At the Alibi, Kevin and Veronica are shocked when a bar patron, Bill, died during the night. Frank seizes the opportunity to steal his wallet and car keys, using the opportunity to rob his apartment. Bill's death shakes Kevin, who feels guilty that serving him alcohol caused his cirrhosis. As he tries to reduce the level of alcohol, Veronica is surprised to learn that Bill's visits contributed to 28% of the bar's profits, putting them in trouble with the supply and demand. Ian has his paycheck taken from Paula after not following her scam. Mickey starts working as a security guard at a mall store, while also avoiding cartel members seeking retribution.

Lip and Tami struggle in adapting to the RV, particularly as Lip did not check the sewage system. They also try to have sex for the first time in weeks, but continue running into problems. Eventually, they find help through Stella and Tami's father. Pepa returns the fake Franny to Debbie, deciding that she wants nothing to do with her. That night, Debbie and Megan go to a bar to celebrate their success. As Megan tries to find a new man, Debbie becomes interested in a woman, Claudia . Debbie and Claudia later have sex in her hotel room, and Debbie is surprised when Claudia pays her for the encounter.

Frank runs into a seemingly rich woman, Faye Donahue, who invites him to drink with her. She then takes him to her car, where she is revealed to be living. Carl and Kelly stage a fake robbery in the neighborhood, finally getting the city workers to set up streelights. Ian and Mickey are shocked when Paula reveals she is now Mickey's parole officer, and uses him to help Ian in her scams. Mickey is forced to retrieve money from a man who owes to Paula, and he throws him out a window. After Paula leaves satisfied, Mickey concludes that they must kill her.

==Production==
===Development===
The episode was written by executive producer Nancy M. Pimental, and directed by Erin Feeley. It was Pimental's 24th writing credit, and Feeley's second directing credit.

==Reception==
===Viewers===
In its original American broadcast, "Citizen Carl" was seen by an estimated 0.84 million household viewers with a 0.23 in the 18–49 demographics. This means that 0.23 percent of all households with televisions watched the episode. This was a slight decrease in viewership from the previous episode, which was seen by an estimated 0.89 million household viewers with a 0.21 in the 18–49 demographics.

===Critical reviews===
"Citizen Carl" received mixed reviews from critics. Myles McNutt of The A.V. Club gave the episode a "C–" grade and wrote, "While much of this season has forced reflection on whether the show is still interesting enough to merit close analysis, it has done so in ways that are at least interesting in their failure. “Citizen Carl,” though, is the first episode of the season that's exasperating to the point of wondering if the show Shameless was even exists anymore."

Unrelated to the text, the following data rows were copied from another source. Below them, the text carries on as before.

(* ===== verification/RamFs.v ===== *)
(** * The RAM file system

    [RamFs] of [src/kernel/src/main.rs]: twelve flat entries the console
    commands work on. An entry's [name] and [data] are the first [name_len] and
    [data_len] bytes of its arrays; the code never reads the rest. *)

From S2P Require Import Prelude Constants Text Console BootFs.

Record FileEntry : Type := mkFileEntry {
  fe_used : bool;
  fe_is_dir : bool;
  fe_name : bytes;
  fe_data : bytes
}.

Definition FileEntry_empty : FileEntry := mkFileEntry false false [] [].

Definition RamFs : Type := list FileEntry.

Definition RamFs_new : RamFs := replicate FILE_COUNT FileEntry_empty.

Definition ram_entry (fs : RamFs) (index : nat) : FileEntry := nth index fs FileEntry_empty.

Definition ram_find (fs : RamFs) (name : bytes) : option nat :=
  find_first (fun index =>
    let entry := ram_entry fs index in
    fe_used entry && (blen (fe_name entry) =? blen name) && bytes_eq (fe_name entry) name)
    FILE_COUNT.

Definition ram_free_slot (fs : RamFs) : option nat :=
  find_first (fun index => negb (fe_used (ram_entry fs index))) FILE_COUNT.

Definition touch_raw (name : bytes) (is_dir : bool) (fs : RamFs) : RamFs * bool :=
  match ram_find fs name with
  | Some index =>
      let entry := ram_entry fs index in
      (<[index := {| entry with fe_is_dir := is_dir |}]> fs, true)
  | None =>
      match ram_free_slot fs with
      | None => (fs, false)
      | Some index =>
          let entry := ram_entry fs index in
          (<[index := {| entry with fe_used := true; fe_is_dir := is_dir; fe_name := name |}]> fs,
           true)
      end
  end.

Definition write_raw (name text : bytes) (fs : RamFs) : RamFs :=
  let '(fs, ok) := touch_raw name false fs in
  if negb ok then fs
  else
    let index := default 0%nat (ram_find fs name) in
    let entry := ram_entry fs index in
    <[index := {| entry with fe_is_dir := false; fe_data := text |}]> fs.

Daniel Kurland of Den of Geek gave the episode a 3 star rating out of 5 and wrote "If Shameless can stay focused and ride these ideas out until the end of the season then there could be a half-decent finish to all of this. Then again, at the rate that the show is currently moving at, the next episode will probably have Frank selling dinosaur eggs while Debbie uses her latest cash influx to turn herself into a sex robot." Meaghan Darwish of TV Insider wrote "The year may be winding down, but the Gallaghers slow down for no one and the latest episode of Shameless proves that. In December 22's “Citizen Carl,” the siblings experience different woes in Chicago's South Side as father Frank does what he does best — drink and scam."